奥さまをはじめ家族も、地域へはすっかり溶け込み、それぞれに充実した日々を送っていた。
いつかは選手生活に終止符を打って、自営業をしていたいと考えていた時、現在の「きのこの里」の経営者募集に出会った。
経営計画を練り上げて提出し、数十組の応募者の中から選ばれた。
「まだ体力のある40代が、新しいことに挑戦する決断のし時だと思って。
減量の必要な選手時代から低カロリーの蕎麦が大好きで、趣味で蕎麦打ちもしていました。」
いきなり大きな店舗、併設の喫茶店、立ち寄り温泉を任された永松さん夫妻。
平成14年7月の開店から半年以上は店に泊まり込みで働いた。
無理がたたって手の痛みで入院を余儀なくされたこともあり、現在は平日は昼のみ、土日のみ夕方も営業するというスタイルに落ち着いた。
広い敷地、食事、喫茶、温泉と多岐にわたる業務で「思っていたより忙しい。」という現状だが、「お客様から『美味しかったです。』といっていただけるのが一番嬉しい。」と奥さまの富貴子さん。
「蕎麦は3たてといって、挽きたて、打ちたて、湯がきたてが美味しい蕎麦の条件。
うちはすべて石臼挽きの粉を使って、打ちたて、湯がきたてを提供しています。」と修次さん。
化学調味料は一切使わず、味を追求してきた。
そのため最近は名も知られ、遠方から食べにやって来るファンも多い。
また、立ち寄り温泉は入浴料が200円。
もともと200年もの歴史のある日の出温泉。
昔からの地元のお客さんのために、1回約150円になる回数券も発行するなど、低価格でがんばっている。

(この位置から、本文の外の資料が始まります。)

(** [dp[i][j] = v] *)
Definition setCell (dp : list (list nat)) (i j v : nat) : list (list nat) :=
  <[i := <[j := v]> (dp !!! i)]> dp.

(** The two loops of the base cases, [dp[i][0] = i] and [dp[0][j] = j]. *)
Definition baseCases (len1 len2 : nat) (dp : list (list nat))
    : list (list nat) :=
  let dp := foldl (λ dp i, setCell dp i 0 i) dp (seq 0 (len1 + 1)) in
  foldl (λ dp j, setCell dp 0 j j) dp (seq 0 (len2 + 1)).

(** The body of the inner loop, the value written to [dp[i][j]]. *)
Definition cellValue (str1 str2 : jsstring) (dp : list (list nat))
    (i j : nat) : nat :=
  if decide (str1 !! (i - 1) = str2 !! (j - 1))
  then (dp !!! (i - 1)) !!! (j - 1)
  else min3 ((dp !!! (i - 1)) !!! j + 1) ((dp !!! i) !!! (j - 1) + 1)
            ((dp !!! (i - 1)) !!! (j - 1) + 1).

(** [for (let j = 1; j <= len2; j++) ...], the row [i], and
    [for (let i = 1; i <= len1; i++) ...] *)
Definition fillTableRow (str1 str2 : jsstring) (dp : list (list nat))
    (i : nat) : list (list nat) :=
  foldl (λ dp j, setCell dp i j (cellValue str1 str2 dp i j))
        dp (seq 1 (length str2)).

Definition fillTable (str1 str2 : jsstring) (dp : list (list nat))
    : list (list nat) :=
  foldl (fillTableRow str1 str2) dp (seq 1 (length str1)).
(** C7. [load_lora] checks, in this order: the model is initialized;
    [quantization] is null; the path is non-empty once stripped; the
    stripped path exists; it holds [adapter_config.json]. The first
    check that fails decides the message, the session stays as it was,
    and the call log shows that no later check was evaluated: no
    filesystem call before check 4, one for check 4, two for check 5,
    and no import of the PEFT library. The last message names the
    missing file. *)
Theorem load_lora_checks_in_order rt lora_path w :
  let path := PyStr.strip lora_path in
  let config_file := PyStr.os_path_join path "adapter_config.json" in
  (model (self w) = None ->
   load_lora rt lora_path w = (Ok Msg.model_not_initialized, w)) /\
  (forall q, model (self w) <> None -> quantization (self w) = Some q ->
   load_lora rt lora_path w = (Ok (Msg.quantized q), w)) /\
  (model (self w) <> None -> quantization (self w) = None ->
   path = "" ->
   load_lora rt lora_path w = (Ok Msg.no_path, w)) /\
  (model (self w) <> None -> quantization (self w) = None ->
   path <> "" -> os_path_exists rt path = false ->
   load_lora rt lora_path w
   = (Ok (Msg.path_not_found path), after_probes w [path])) /\
  (model (self w) <> None -> quantization (self w) = None ->
   path <> "" -> os_path_exists rt path = true ->
   os_path_exists rt config_file = false ->
   load_lora rt lora_path w
   = (Ok (Msg.invalid_adapter path), after_probes w [path; config_file]) /\
   PyStr.contains "adapter_config.json" (Msg.invalid_adapter path) = true).
Proof.
  intros path config_file. subst path config_file.
  destruct w as [[mo qz dev dt bd ll ul sc] cs]. simpl.
  split; [ | split; [ | split; [ | split]]].
  - intros ->. reflexivity.
  - intros q Hm ->. destruct mo; [reflexivity | congruence].
  - intros Hm -> Hp. destruct mo; [ | congruence].
    unfold load_lora. unfold_monad. simp.
    rewrite path_given, Hp. reflexivity.
  - intros Hm -> Hp He. destruct mo; [ | congruence].
    apply String.eqb_neq in Hp.
    unfold load_lora. unfold_monad. simp.
    rewrite path_given, Hp. simp. rewrite He. reflexivity.
  - intros Hm -> Hp He Hc. destruct mo; [ | congruence].
    apply String.eqb_neq in Hp.
    unfold load_lora. unfold_monad. simp.
    split; [ | reflexivity].
    unfold load_lora. unfold_monad. simp.
    rewrite path_given, Hp. simp. rewrite He. simp. rewrite Hc. simp.
    unfold after_probes. simpl. rewrite <- app_assoc. reflexivity.
Qed.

「ここは、田舎の割に便利な所。山あり温泉あり、きれいな清流があり、星空も抜群にきれいです。春夏秋冬飽きることがありません。それでいて、日常生活に困らない。大きな病院もありますしね。」
ゆくゆくは、もっと奥まった場所にこじんまりとしたそば屋を開きたいという修次さん。
霧島の大自然に抱かれ、ゆったりと日常を営む。
そんな理想の生活を求める夢はつきない。